------ DATASET EXTRACT

(* ===== verification/RaftSteps.v ===== *)
(** * The invariant survives every event *)

From Stdlib Require Import Strings.String.
From S2P Require Import Prelude Common BigEndian Crc32 Os WalRecord WalWriter RaftTypes RaftLog ClusterConfig.
From S2P Require Import RaftNode RaftNodeSpec RaftCluster RaftGhost RaftInvariant RaftCompleteness.

Section Steps.
Context {R : Type} `{ReplicaLaws R} {St : Strength}.
Context (members : list PeerInfo) (Hmembers : members_ok members).
Implicit Types (n : RaftNode R) (g : Ghost) (i : Z) (c : Cluster R).

Abbreviation ids := (node_id <$> members).
Abbreviation Inv := (Inv members).
Abbreviation node_inv := (node_inv members).
Abbreviation sure := (sure members).

(** ** Events that keep the log *)

Lemma vote_inv_node g i n n' t v VL :
  vote_inv g i n t v VL -> current_term_ n <= current_term_ n' ->
  (t = current_term_ n' -> voted_for_ n' = v) -> vote_inv g i n' t v VL.
Proof. intros [Ht Hcur Hc Hwf HV Hup Hk] Hle Heq. constructor; [lia|done..]. Qed.

Lemma node_inv_same_log g i n n' :
  node_inv g i n -> node_ok n' -> same_node n n' -> log_entries n' = log_entries n ->
  0 <= commit_index_ n' <= 2 ^ 62 /\ sure g (current_term_ n') (log_entries n) (Z.to_nat (commit_index_ n')) ->
  (current_term_ n' = current_term_ n /\ voted_for_ n' = voted_for_ n /\
   (state_ n' = state_ n \/ state_ n' = RaftState.kFollower) /\ (state_ n' = RaftState.kLeader -> index_inv g n')) \/
  (current_term_ n < current_term_ n' /\ voted_for_ n' = 0 /\ state_ n' = RaftState.kFollower) ->
  node_inv g i n'.
Proof.
  intros [Hok Hid Hpe Hlen Hval Hterms Hvd Hvs Hcs Hcn Hls Hle Hak Hcm] Hok' [Hid' Hcfg] Hlog Hcommit Hcase.
  assert (Htle : current_term_ n <= current_term_ n') by lia.
  assert (Hst : state_ n' = RaftState.kFollower \/ (state_ n' = state_ n /\ current_term_ n' = current_term_ n))
    by (destruct Hcase as [(? & _ & [?|?] & _)|(_ & _ & ?)]; auto).
  assert (Hvt : current_term_ n' = current_term_ n -> voted_for_ n' = voted_for_ n)
    by (destruct Hcase as [(_ & ? & _)|(? & _ & _)]; [done|lia]).
  constructor; rewrite ?Hlog; [done|congruence|congruence|done|done| | | | | | | | |done].
  - eapply Forall_impl; [exact Hterms|]. intros e He; cbn beta in *. lia.
  - destruct Hcase as [(E & Ev & _)|(_ & Ev & _)]; [by rewrite E, Ev|by rewrite Ev].
  - intros t v VL HV. pose proof (Hvs _ _ _ HV) as Hold. eapply vote_inv_node; [exact Hold|done|].
    intros ->. destruct Hold as [Hle' Hcur _ _ _ _ _]. rewrite Hvt by lia. apply Hcur. lia.
  - intros t CL HC. destruct (Hcs _ _ HC) as (? & ? & ? & ?). split; [lia|done].
  - intros Hc. destruct Hst as [|[Es Et]]; [congruence|]. rewrite Et. destruct Hcn as [? Hv]; [congruence|].
    split; [done|]. rewrite Hvt; done.
  - intros t ld Hld Hi. destruct (Hls t ld Hld Hi) as [Ht Hne]. split; [lia|]. intros E.
    destruct Hst as [->|[-> Et]]; [done|]. apply Hne. lia.
  - intros Hl. destruct Hcase as [(Et & _ & [Es|Es] & Hx)|(_ & _ & Es)]; [|congruence..].
    rewrite Et. split; [|by apply Hx]. apply Hle. congruence.
  - intros t k Hk. destruct (Hak t k Hk) as (ld & Hld & Ht & Hlk & Himp). exists ld.
    split; [done|]. split; [lia|]. split; [done|]. intros Hcar. apply Himp. by eapply carried_le.
Qed.

(** A node that steps down to a later term. *)
Lemma node_inv_follower g i clk t n :
  node_inv g i n -> is_u64 t -> current_term_ n < t -> node_inv g i (BecomeFollowerLocked clk t n).
Proof.
  intros Hn Ht Hlt.
  destruct (BecomeFollower_spec clk t n (ni_ok _ _ _ _ Hn) Ht) as (Hok & Hs & Hl & _ & Et & Ev & Es & Ec & _).
  apply (node_inv_same_log g i n); [done|done|done|done| |right; rewrite Et; done].
  rewrite Ec, Et. destruct (ni_commit _ _ _ _ Hn) as [? Hcm]. split; [done|]. eapply sure_term; [exact Hcm|lia].
Qed.

(** An event that the history need not record. *)
Lemma inv_same_ghost i c g n n' :
  Inv c g -> nodes c !! i = Some n -> node_inv g i n' -> Inv (set_node i n' c) g.
Proof.
  intros HI Hn Hn'. eapply inv_step_at; [exact HI|exact Hn|apply ext_at_refl|done|]. by apply (inv_ldrs _ _ _ HI).
Qed.

Lemma commit_bound g i n :
  node_inv g i n -> 0 <= commit_index_ n < 2 ^ 64 /\ (strict -> commit_index_ n <= zlen (log_entries n)).
Proof.
  intros Hn. destruct (ni_commit _ _ _ _ Hn) as [Hc1 Hc2]. split; [lia|]. intros Hst.
  specialize (Hc2 Hst). apply committed_length in Hc2. unfold zlen in *. lia.
Qed.

(** ** Restarts *)

Lemma step_restart i c g n disk clk c' :
  Inv c g -> nodes c !! i = Some n -> rep_restarts (replica_ n) disk ->
  exec (EvRestart i disk clk) c = Some c' -> Inv c' g.
Proof.
  intros HI Hi Hr Hex. pose proof (inv_nodes _ _ _ HI _ _ Hi) as Hn. cbn [exec] in Hex. rewrite Hi in Hex.
  cbn [mbind option_bind] in Hex.
  destruct (restart_spec clk n disk (ni_ok _ _ _ _ Hn) Hr) as (n' & E & Hok & Hs & _ & Hl & Et & Ev & Es & Ec & _).
  rewrite E in Hex. injection Hex as <-. apply inv_end_election. eapply inv_same_ghost; [done|done|].
  apply (node_inv_same_log g i n); [done|done|done|done| |].
  - rewrite Ec. split; [lia|apply sure_0].
  - left. split; [done|]. split; [done|]. split; [by right|]. congruence.
Qed.

(** ** Elections: standing and voting *)

Lemma member_id i : i ∈ ids -> 0 < i < 2 ^ 32.
Proof. intros Hi. destruct Hmembers as [_ Hf]. rewrite Forall_forall in Hf. by apply Hf. Qed.

Lemma inv_member c g i n : Inv c g -> nodes c !! i = Some n -> i ∈ ids.
Proof. intros HI Hi. apply (inv_dom _ _ _ HI). by exists n. Qed.

(** What a node acknowledged and later leaders kept is in its log. *)
Lemma acks_kept g i n u k ld :
  node_inv g i n -> (k <= acked g i u)%nat -> g_ldr g !! u = Some ld -> carried g u k (current_term_ n) ->
  take k (log_entries n) = take k (ld_log ld).
Proof.
  intros Hn Hk Hld Hcar. destruct (decide (k = O)) as [->|Hk0]; [done|].
  destruct (ni_acks _ _ _ _ Hn u k) as (ld' & Hld' & _ & _ & Himp); [lia|].
  replace ld' with ld in * by congruence. by apply Himp.
Qed.

Lemma up_to_date_refl X : log_wf X -> up_to_date (zlen X) (Log_LastTerm X) X.
Proof. intros Hwf. right. split; [done|]. rewrite Log_LastIndex_wf by done. lia. Qed.

Lemma NoDup_fmap_filter {A B} (f : A -> B) (P : A -> Prop) `{forall x, Decision (P x)} l :
  NoDup (f <$> l) -> NoDup (f <$> filter P l).
Proof.
  induction l as [|x l IH]; [done|]. cbn [fmap list_fmap]. intros [Hx Hnd]%NoDup_cons.
  rewrite filter_cons. destruct (decide (P x)); [|by apply IH]. cbn [fmap list_fmap]. apply NoDup_cons.
  split; [|by apply IH]. intros (y & E & Hy)%list_elem_of_fmap. apply Hx, list_elem_of_fmap.
  exists y. split; [done|]. by apply list_elem_of_filter in Hy as [_ ?].
Qed.

(** The peers a node talks to. *)
Lemma other_ids g i n p : node_inv g i n -> p ∈ node_id <$> other_peers n <-> p ∈ ids /\ p <> i.
Proof.
  intros Hn. unfold other_peers. rewrite (ni_peers _ _ _ _ Hn), (ni_id _ _ _ _ Hn), !list_elem_of_fmap.
  split.
  - intros (q & -> & [? ?]%list_elem_of_filter). split; [by exists q|done].
  - intros [(q & -> & ?) ?]. exists q. by rewrite list_elem_of_filter.
Qed.

Lemma other_ids_NoDup g i n : node_inv g i n -> NoDup (i :: (node_id <$> other_peers n)).
Proof.
  intros Hn. apply NoDup_cons. split.
  - intros Hin. by apply (other_ids g i n i Hn) in Hin as [_ ?].
  - destruct Hmembers as [Hnd _]. unfold other_peers. rewrite (ni_peers _ _ _ _ Hn).
    by apply NoDup_fmap_filter.
Qed.

(** The history at [i] after it stood for election in a new term. *)
Definition stand i t X g : Ghost := add_vote i t i X (add_cand t i X g).

Lemma stand_ext i t X g :
  g_cand g !! (t, i) = None -> g_vote g !! (i, t) = None -> ext_at i g (stand i t X g).
Proof.
  intros Hc Hv. constructor.
  - eapply ext_trans; [by apply ext_add_cand|by apply ext_add_vote].
  - intros u j Hj. cbn. rewrite lookup_insert_ne; [done|]. congruence.
  - intros j u Hj. cbn. rewrite lookup_insert_ne; [done|]. congruence.
  - done.
  - done.
Qed.

Lemma node_inv_stand g i n n' :
  node_inv g i n -> i ∈ ids -> node_ok n' -> same_node n n' -> log_entries n' = log_entries n ->
  commit_index_ n' = commit_index_ n -> current_term_ n' = current_term_ n + 1 -> voted_for_ n' = i ->
  state_ n' = RaftState.kCandidate ->
  let t := current_term_ n + 1 in
  ext_at i g (stand i t (log_entries n) g) /\ node_inv (stand i t (log_entries n) g) i n'.
Proof.
  intros Hn Hi Hok' [Hid' Hcfg] Hlog Ec Et Ev Es t.
  pose proof Hn as [Hok Hid Hpe Hlen Hval Hterms Hvd Hvs Hcs Hcn Hls Hle Hak [Hc0 Hcm]].
  set (g' := stand i t (log_entries n) g).
  destruct (node_log_wf n Hok) as [Hwf Hstor].
  assert (Hnc : g_cand g !! (t, i) = None).
  { destruct (g_cand g !! (t, i)) eqn:E; [|done]. apply Hcs in E as [? _]. lia. }
  assert (Hnv : g_vote g !! (i, t) = None).
  { destruct (g_vote g !! (i, t)) as [[v VL]|] eqn:E; [|done]. apply Hvs in E as [? _]. lia. }
  assert (Hea : ext_at i g g') by (by apply stand_ext). split; [done|].
  assert (Hext : ext g g') by apply Hea.
  assert (Hks : forall u k, (0 < k <= acked g i u)%nat -> exists ld, g_ldr g !! u = Some ld /\ (k <= length (ld_log ld))%nat).
  { intros u k Hk. destruct (Hak u k Hk) as (ld & ? & _ & ? & _). by exists ld. }
  assert (Ht1 : 0 <= current_term_ n) by (destruct Hok as [_ _ [[? _] _]]; done).
  constructor; rewrite ?Hlog, ?Et, ?Ec; fold t; [done|congruence|congruence|done|by eapply valid_ext| | | | | | |congruence| |].
  - eapply Forall_impl; [exact Hterms|]. intros e He; cbn beta in *. lia.
  - intros _. exists (log_entries n). rewrite Ev. cbn. by rewrite lookup_insert_eq.
  - intros u v VL. cbn [g_vote g' stand add_vote]. intros [[[= <-] [= <- <-]]|[Hne HV]]%lookup_insert_Some.
    + constructor; [lia|done| |done|by eapply valid_ext| |].
      * pose proof (member_id i Hi). lia.
      * exists (log_entries n). split; [cbn; by rewrite lookup_insert_eq|by apply up_to_date_refl].
      * intros _ u k ld Hu Hk Hld Hcar. replace (t - 1) with (current_term_ n) in Hcar by lia.
        by eapply acks_kept.
    + apply (vote_inv_node _ _ n); [|lia|intros E; rewrite Et in E; fold t in E; congruence].
      eapply (vote_inv_ext g); [done|done|exact Hks|by apply Hvs].
  - intros u CL. cbn [g_cand g' stand add_vote add_cand]. intros [[[= <-] <-]|[Hne HC]]%lookup_insert_Some.
    + split; [lia|]. split; [by eapply valid_ext|]. split; [|done].
      eapply Forall_impl; [exact Hterms|]. intros e He; cbn beta in *. lia.
    + destruct (Hcs _ _ HC) as (? & ? & ? & ?). split; [lia|]. split; [by eapply valid_ext|done].
  - intros _. split; [|done]. cbn. by rewrite lookup_insert_eq.
  - intros u ld Hld Hldi. destruct (Hls u ld Hld Hldi) as [Hu _]. split; [lia|]. intros ->. lia.
  - intros u k Hk. destruct (Hak u k Hk) as (ld & Hld & Hu & Hlk & Himp). exists ld. split; [done|].
    split; [lia|]. split; [done|]. intros Hcar. apply Himp. eapply (carried_le _ _ _ t); [lia|exact Hcar].
  - split; [done|]. eapply sure_ext; [exact Hext|]. eapply sure_term; [exact Hcm|lia].
Qed.

Lemma step_elect i clk c g n c' :
  Inv c g -> nodes c !! i = Some n -> current_term_ n + 1 < 2 ^ 64 ->
  exec (EvElect i clk) c = Some c' -> exists g', ext g g' /\ Inv c' g'.
Proof.
  intros HI Hi Hlt Hex. pose proof (inv_nodes _ _ _ HI _ _ Hi) as Hn. pose proof (inv_member _ _ _ _ HI Hi) as Him.
  cbn [exec] in Hex. rewrite Hi in Hex. cbn [mbind option_bind] in Hex.
  destruct (guard _) as [[]|]; [|done]. cbn [mbind option_bind] in Hex.
  pose proof (member_id i Him) as Hid.
  destruct (StartElection_begin_spec clk n (ni_ok _ _ _ _ Hn) Hlt) as
    (req & n' & E & _ & Hok & Hs & Hl & Ec & _ & _ & Et & Ev & Es & Hreq).
  { rewrite (ni_id _ _ _ _ Hn). lia. }
  rewrite E in Hex. injection Hex as <-. rewrite (ni_id _ _ _ _ Hn) in Ev, Hreq.
  destruct (node_inv_stand g i n n' Hn Him Hok Hs Hl Ec Et Ev Es) as [Hea Hn'].
  set (g' := stand i (current_term_ n + 1) (log_entries n) g) in *. exists g'. split; [apply Hea|].
  apply inv_set_election.
  - eapply inv_step_at; [exact HI|exact Hi|exact Hea|exact Hn'|].
    intros t ld Hld. eapply (ldr_inv_ext members i g); [exact Hea|done|done| |exact Hld]. by apply (inv_ldrs _ _ _ HI).
  - assert (Ht0 : 0 <= current_term_ n) by (destruct (ni_ok _ _ _ _ Hn) as [_ _ [[? _] _]]; done).
    split; [|split; [|split; [done|]]].
    + subst req. split; [cbn; lia|]. split; [cbn; lia|]. split; [cbn; lia|]. exists (log_entries n).
      split; [cbn; by rewrite lookup_insert_eq|done].
    + by subst req.
    + exists []. cbn [el_rest el_votes el_req app]. split; [|split; [|split; [done|]]].
      * by apply (other_ids_NoDup g').
      * intros p Hp. by apply (other_ids g' i n') in Hp as [? _].
      * intros v ->%list_elem_of_singleton. exists (log_entries n). subst req. cbn. by rewrite lookup_insert_eq.
Qed.

Lemma step_ask i c g c' : Inv c g -> exec (EvAsk i) c = Some c' -> Inv c' g.
Proof.
  intros HI Hex. cbn [exec] in Hex. destruct (elections c !! i) as [el|] eqn:Hel; [|done].
  cbn [mbind option_bind] in Hex. destruct (head (el_rest el)) as [p|]; [|done]. injection Hex as <-.
  apply inv_send; [done|]. by apply (inv_elections _ _ _ HI) in Hel as [? _].
Qed.

Lemma index_inv_same g n n' :
  index_inv g n -> log_entries n' = log_entries n -> current_term_ n' = current_term_ n ->
  match_index_ n' = match_index_ n -> next_index_ n' = next_index_ n -> same_node n n' -> index_inv g n'.
Proof.
  intros [Hmd Hm Hnd Hx] Hl Ht Em Ex [Hid Hcfg].
  assert (Ho : other_peers n' = other_peers n) by (unfold other_peers; by rewrite Hid, Hcfg).
  constructor; rewrite ?Ho, ?Em, ?Ex, ?Ht, ?Hl; done.
Qed.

------------

Only a number is expected: how many lines of the data include the string "mbind".

TASK RESULT =>
4